Records contained in a dataset

════════════════════

(** UTF-8 round trip: every list of code points up to U+10FFFF is encoded
    without an exception, its encoding is made of bytes, decoding it gives the
    same code points back, and [unicode_len_utf8] of the first byte of each
    encoded character is that character's length. *)
Theorem utf8_roundtrip (cps : list Z) :
  Forall (fun c => 0 <= c <= 1114111) cps ->
  exists s us,
    unicode_cpts_to_utf8 cps = Ok s /\ unicode_cpts_from_utf8 s = Ok cps /\
    Forall byte_ok s /\ s = concat us /\
    Forall2 (fun c u => unicode_cpt_to_utf8 c = Ok u /\
                        (unicode_len_utf8 <$> head u) = Some (zlen u)) cps us.
Proof.
  intros Hc. destruct (utf8_text_exists cps Hc) as (s & Hs & us & Hf & ->).
  exists (concat us), us. split_and!; [done| | |done|].
  - apply unicode_cpts_from_utf8_text. by exists us.
  - apply (utf8_text_bytes cps). by exists us.
  - eapply Forall2_impl; [done|]. intros c u Hu.
    split; [by apply unicode_cpt_to_utf8_complete|].
    pose proof (utf8_form_len _ _ Hu). destruct u as [|b u]; [unfold zlen in *; cbn in *; lia|].
    cbn. f_equal. by eapply utf8_form_head_len.
Qed.

Lemma utf8_roundtrip_witness :
  Forall (fun c => 0 <= c <= 1114111) [65; 233; 9601; 128512] /\
  exists s us,
    unicode_cpts_to_utf8 [65; 233; 9601; 128512] = Ok s /\
    unicode_cpts_from_utf8 s = Ok [65; 233; 9601; 128512] /\
    Forall byte_ok s /\ s = concat us /\
    Forall2 (fun c u => unicode_cpt_to_utf8 c = Ok u /\
                        (unicode_len_utf8 <$> head u) = Some (zlen u))
      [65; 233; 9601; 128512] us.
Proof.
  assert (H : Forall (fun c => 0 <= c <= 1114111) [65; 233; 9601; 128512])
    by (repeat constructor; lia).
  split; [exact H|]. apply (utf8_roundtrip [65; 233; 9601; 128512]). exact H.
Defined.

(** The decoder of a whole string is total: on every byte string, valid UTF-8
    or not, it returns without an exception and within its loop bound, gives
    at most one code point per byte, and every code point is below [2^21]. *)
Theorem unicode_cpts_from_utf8_total (s : bytes) :
  Forall byte_ok s ->
  exists cps, unicode_cpts_from_utf8 s = Ok cps /\ (length cps <= length s)%nat /\
              Forall (fun c => 0 <= c < 2097152) cps.
Proof. intros Hs. by apply safe_ok, unicode_cpts_from_utf8_post. Qed.

Lemma unicode_cpts_from_utf8_total_witness :
  Forall byte_ok [255; 226; 150; 65] /\
  exists cps, unicode_cpts_from_utf8 [255; 226; 150; 65] = Ok cps /\
    (length cps <= length [255; 226; 150; 65])%nat /\
    Forall (fun c => 0 <= c < 2097152) cps.
Proof.
  assert (H : Forall byte_ok [255; 226; 150; 65]) by (unfold byte_ok; repeat constructor; lia).
  split; [exact H|]. apply (unicode_cpts_from_utf8_total [255; 226; 150; 65]). exact H.
Defined.

#[global] Opaque unicode_byte_to_utf8 unicode_utf8_to_byte.
(** State of the inner loop over one chunk: the position, the end of the last
  token and the lengths pushed so far. *)
Record split_state := SplitState {
sp_pos : Z;
sp_prev_end : Z;
sp_offsets : list Z
}.

Section chunk.
Variables offset_ini offset_end : Z.

Definition _get_cpt (pos : Z) : Z :=
  if (offset_ini <=? pos) && (pos <? offset_end) then default 0 (zlookup cpts pos)
  else OUT_OF_RANGE.

Definition _get_flags (pos : Z) : Z :=
  if (offset_ini <=? pos) && (pos <? offset_end)
  then unicode_cpt_flags_from_cpt (default 0 (zlookup cpts pos)) else 0.

(** Ends a token at [e]; returns its length. *)
Definition _add_token (e : Z) (st : split_state) : res (Z * split_state) :=
  ggml_assert ((sp_prev_end st <=? e) && (e <=? offset_end));;
  let len := e - sp_prev_end st in
  Ok (len, {| sp_pos := sp_pos st; sp_prev_end := e;
          sp_offsets := if 0 <? len then sp_offsets st ++ [len] else sp_offsets st |}).

(** Ends a token at [e] and continues there. *)
Definition finish (e : Z) (st : split_state) : res (step split_state split_state) :=
  r ← _add_token e st;
  Ok (Next {| sp_pos := e; sp_prev_end := sp_prev_end (snd r);
          sp_offsets := sp_offsets (snd r) |}).

(** [pos += _add_token(pos + k); continue;] *)
Definition finish_len (k : Z) (st : split_state) : res (step split_state split_state) :=
  r ← _add_token (sp_pos st + k) st;
  Ok (Next {| sp_pos := sp_pos st + fst r; sp_prev_end := sp_prev_end (snd r);
          sp_offsets := sp_offsets (snd r) |}).

(** [while (P(x)) x = get(++pos);] from [x] at [pos]: the final position. *)
Definition scan {A} (get : Z -> A) (P : A -> bool) (x : A) (pos : Z) : res Z :=
  while (fun st : A * Z =>
       let '(x, pos) := st in
       if P x then Ok (Next (get (pos + 1), pos + 1)) else Ok (Done pos))
    (S (length cpts)) (x, pos).

(** ['s|'t|'re|'ve|'m|'ll|'d] at [pos], after the mapping [lower] of the
letters: the length of the match. *)
Definition contraction (lower : Z -> Z) (pos : Z) : option Z :=
  if (_get_cpt pos =? CH_QUOTE) && (pos + 1 <? offset_end) then
let cpt_next := lower (_get_cpt (pos + 1)) in
if (cpt_next =? CH_s) || (cpt_next =? CH_t) || (cpt_next =? CH_m) || (cpt_next =? CH_d)
then Some 2
else if pos + 2 <? offset_end then
  let cpt_next_next := lower (_get_cpt (pos + 2)) in
  if ((cpt_next =? CH_r) && (cpt_next_next =? CH_e)) ||
     ((cpt_next =? CH_v) && (cpt_next_next =? CH_e)) ||
     ((cpt_next =? CH_l) && (cpt_next_next =? CH_l))
  then Some 3 else None
else None
  else None.

(** [!(is_whitespace | is_letter | is_number) && as_uint()] *)
Definition other_class (f f' : Z) : bool :=
  negb (is_whitespace f || is_letter f || is_number f) && negb (f' =? 0).

(** [\s+(?!\S)|\s+] and the default case, given the number of whitespace code
points at the position. *)
Definition whitespace_tail (num_whitespaces : Z) (st : split_state) :
res (step split_state split_state) :=
  let pos := sp_pos st in
  if (1 <? num_whitespaces) && negb (_get_cpt (pos + num_whitespaces) =? OUT_OF_RANGE)
  then finish (pos + num_whitespaces - 1) st
  else if 0 <? num_whitespaces then finish (pos + num_whitespaces) st
  else finish (pos + 1) st.

(** One iteration of the GPT-2 splitter. *)
Definition gpt2_step (st : split_state) : res (step split_state split_state) :=
  let pos := sp_pos st in
  if negb (pos <? offset_end) then Ok (Done st)
  else
let cpt := _get_cpt pos in
let flags := _get_flags pos in
match contraction id pos with
| Some k => finish_len k st
| None =>
    let sp := if cpt =? CH_SPACE then 1 else 0 in
    let flags2 := if cpt =? CH_SPACE then _get_flags (pos + 1) else flags in
    if is_letter flags2 then
      e ← scan _get_flags is_letter flags2 (pos + sp); finish e st
    else if is_number flags2 then
      e ← scan _get_flags is_number flags2 (pos + sp); finish e st
    else if other_class flags2 flags2 then
      e ← scan _get_flags (fun f => other_class f f) flags2 (pos + sp); finish e st
    else
      e ← scan _get_flags is_whitespace flags pos;
      whitespace_tail (e - pos) st
end.

(** [\p{N}{1,3}]: runs of digits cut every three. *)
Definition digits_step (s : Z * Z * split_state) :
res (step (Z * Z * split_state) (Z * split_state)) :=
  let '(pos, ini, st) := s in
  if is_number (_get_flags pos) then
let pos := pos + 1 in
if 3 <=? pos - ini then
  r ← _add_token pos st; Ok (Next (pos, pos, snd r))
else Ok (Next (pos, ini, st))
  else Ok (Done (pos, st)).

(** The whitespace loop of the LLaMA-3 splitter: the number of whitespace code
points and the end of the last line break among them, 0 without one. *)
Definition whitespace_step (pos : Z) (s : Z * Z) : res (step (Z * Z) (Z * Z)) :=
  let '(num_whitespaces, last_end_r_or_n) := s in
  if is_whitespace (_get_flags (pos + num_whitespaces)) then
let cpt2 := _get_cpt (pos + num_whitespaces) in
let last :=
  if (cpt2 =? CH_CR) || (cpt2 =? CH_LF) then pos + num_whitespaces + 1
  else last_end_r_or_n in
Ok (Next (num_whitespaces + 1, last))
  else Ok (Done (num_whitespaces, last_end_r_or_n)).

(** One iteration of the LLaMA-3 splitter. *)
Definition llama3_step (st : split_state) : res (step split_state split_state) :=
  let pos := sp_pos st in
  if negb (pos <? offset_end) then Ok (Done st)
  else
let cpt := _get_cpt pos in
let flags := _get_flags pos in
match contraction unicode_tolower pos with
| Some k => finish_len k st
| None =>
    if negb ((cpt =? CH_CR) || (cpt =? CH_LF) || is_number flags) &&
       (is_letter flags || is_letter (_get_flags (pos + 1))) then
      e ← scan _get_flags is_letter (_get_flags (pos + 1)) (pos + 1); finish e st
    else if is_number flags then
      r ← while digits_step (S (length cpts)) (pos, pos, st);
      finish (fst r) (snd r)
    else
      let sp := if cpt =? CH_SPACE then 1 else 0 in
      let flags2 := if cpt =? CH_SPACE then _get_flags (pos + 1) else flags in
      if other_class flags2 flags then
        e ← scan _get_flags (fun f => other_class f f) flags2 (pos + sp);
        e ← scan _get_cpt (fun c => (c =? CH_CR) || (c =? CH_LF)) (_get_cpt e) e;
        finish e st
      else
        r ← while (whitespace_step pos) (S (length cpts)) (0, 0);
        let '(num_whitespaces, last_end_r_or_n) := r in
        if 0 <? last_end_r_or_n then finish last_end_r_or_n st
        else whitespace_tail num_whitespaces st
end.

(** The loop over the positions of one chunk. *)
Definition split_chunk (body : split_state -> res (step split_state split_state))
(offsets : list Z) : res (list Z) :=
  st ← while body (S (length cpts))
     {| sp_pos := offset_ini; sp_prev_end := offset_ini; sp_offsets := offsets |};
  Ok (sp_offsets st).

End chunk.

(** The loop over the chunks of the previous split. *)
Fixpoint split_chunks (body : Z -> Z -> split_state -> res (step split_state split_state))
  (start : Z) (offsets : list Z) (bpe_offsets : list Z) : res (list Z) :=
match offsets with
| [] => Ok bpe_offsets
| offset :: offsets =>
    let offset_end := start + offset in
    ggml_assert (offset_end <=? zlen cpts);;
    bpe_offsets ← split_chunk start (body start offset_end) bpe_offsets;
    split_chunks body offset_end offsets bpe_offsets
end.

End splitters.

Definition unicode_regex_split_custom_gpt2 `{UnicodeData} (text : bytes) (offsets : list Z) :
    res (list Z) :=
  cpts ← unicode_cpts_from_utf8 text; split_chunks cpts (gpt2_step cpts) 0 offsets [].

Definition unicode_regex_split_custom_llama3 `{UnicodeData} (text : bytes) (offsets : list Z) :
    res (list Z) :=
  cpts ← unicode_cpts_from_utf8 text; split_chunks cpts (llama3_step cpts) 0 offsets [].

(** * The splitters partition every chunk *)

Section splitter_proofs.
Context `{D : UnicodeData}.
Variable cpts : list Z.

Section chunk_proofs.
Variables ini fin : Z.
Hypothesis Hini : 0 <= ini.
Hypothesis Hfin : ini <= fin <= zlen cpts.

Lemma get_flags_out p : fin <= p -> _get_flags cpts ini fin p = 0.
Proof. intros. unfold _get_flags. by destruct (Z.ltb_spec p fin); [lia|rewrite andb_false_r]. Qed.

Lemma get_cpt_out p : fin <= p -> _get_cpt cpts ini fin p = OUT_OF_RANGE.
Proof. intros. unfold _get_cpt. by destruct (Z.ltb_spec p fin); [lia|rewrite andb_false_r]. Qed.

(** A scan stops inside the chunk, and moves when its first test holds. *)
Lemma scan_post {A} (get : Z -> A) (P : A -> bool) pos :
  ini <= pos <= fin -> (forall p, fin <= p -> P (get p) = false) ->
  safe (scan cpts get P (get pos) pos)
    (fun p => pos <= p <= fin /\ (P (get pos) = true -> pos < p)).
Proof.
  intros Hpos Hout. unfold scan.
  apply (while_post _ (fun s => pos <= snd s <= fin /\ fst s = get (snd s))
    (fun s => Z.to_nat (fin - snd s))).
  - cbn. split; [lia|done].
  - cbn. unfold zlen in *. lia.
  - intros [x p] [Hp Hx]. cbn in Hp, Hx. subst x. destruct (P (get p)) eqn:HP; cbn.
    + assert (p < fin). { destruct (Z.ltb_spec p fin); [done|]. rewrite Hout in HP; [done|lia]. }
      split; [split; [lia|done]|lia].
    + split; [lia|]. intros HP'. destruct (Z.eq_dec p pos) as [->|]; [congruence|lia].
Qed.

(** The invariant of the position loop, with what has been pushed since the
    chunk was entered. *)
Definition split_inv (out : list Z) (st : split_state) : Prop :=
  sp_prev_end st = sp_pos st /\ ini <= sp_pos st <= fin /\
  exists new, sp_offsets st = out ++ new /\ zsum new = sp_pos st - ini /\ Forall (Z.lt 0) new.

(** An iteration that is not the last one keeps the invariant and advances. *)
Definition split_next (out : list Z) (st : split_state) (r : step split_state split_state) : Prop :=
  match r with
  | Next st' => split_inv out st' /\ sp_pos st < sp_pos st'
  | Done st' => split_inv out st' /\ sp_pos st' = fin
  end.

Lemma finish_at st0 st e out :
  sp_prev_end st0 = sp_pos st \/ sp_pos st <= sp_prev_end st0 ->
  ini <= sp_pos st -> sp_pos st < e -> sp_prev_end st0 <= e <= fin ->
  (exists new, sp_offsets st0 = out ++ new /\ zsum new = sp_prev_end st0 - ini /\ Forall (Z.lt 0) new) ->
  safe (finish fin e st0) (split_next out st).
Proof.
  intros _ Hi Hlt He (new & Hnew & Hsum & Hpos). unfold finish, _add_token.
  destruct (Z.leb_spec (sp_prev_end st0) e), (Z.leb_spec e fin); try lia. cbn.
  split; [|lia]. split_and!; cbn; [done|lia..|].
  destruct (Z.ltb_spec 0 (e - sp_prev_end st0)).
  - exists (new ++ [e - sp_prev_end st0]). rewrite app_assoc, <- Hnew, zsum_app, Hsum.
    split_and!; [done|cbn; lia|]. apply Forall_app. split; [done|by repeat constructor].
  - exists new. rewrite Hnew. split_and!; [done|lia|done].
Qed.

Lemma finish_post st e out :
  split_inv out st -> sp_pos st < e <= fin -> safe (finish fin e st) (split_next out st).
Proof.
  intros (Hp & Hr & Hnew) He. apply finish_at; [by left|lia..|]. by rewrite Hp.
Qed.

Lemma finish_len_post st k out :
  split_inv out st -> 0 < k -> sp_pos st + k <= fin ->
  safe (finish_len fin k st) (split_next out st).
Proof.
  intros Hinv Hk Hle. pose proof (finish_post st (sp_pos st + k) out Hinv ltac:(lia)) as H.
  unfold finish_len, finish in *. destruct (_add_token fin (sp_pos st + k) st) as [[n st']|] eqn:E;
    [|done]. cbn in *.
  assert (n = k) as ->; [|done]. unfold _add_token in E. destruct Hinv as (Hp & _).
  destruct (_ && _); [|discriminate E]. cbn in E. injection E as <- _. lia.
Qed.

Lemma whitespace_tail_post st n out :
  split_inv out st -> sp_pos st < fin -> 0 <= n <= fin - sp_pos st ->
  safe (whitespace_tail cpts ini fin n st) (split_next out st).
Proof.
  intros Hinv Hlt Hn. unfold whitespace_tail.
  destruct (Z.ltb_spec 1 n), (negb _); cbn [andb];
    try (destruct (Z.ltb_spec 0 n)); apply finish_post; auto; lia.
Qed.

════════════════════

Would you print, exactly as written, every line above from the one holding "else if other_class flags2 flags2 then" through the one holding "r ← _add_token pos", with both included and no other lines?

    else if other_class flags2 flags2 then
      e ← scan _get_flags (fun f => other_class f f) flags2 (pos + sp); finish e st
    else
      e ← scan _get_flags is_whitespace flags pos;
      whitespace_tail (e - pos) st
end.

(** [\p{N}{1,3}]: runs of digits cut every three. *)
Definition digits_step (s : Z * Z * split_state) :
res (step (Z * Z * split_state) (Z * split_state)) :=
  let '(pos, ini, st) := s in
  if is_number (_get_flags pos) then
let pos := pos + 1 in
if 3 <=? pos - ini then
  r ← _add_token pos st; Ok (Next (pos, pos, snd r))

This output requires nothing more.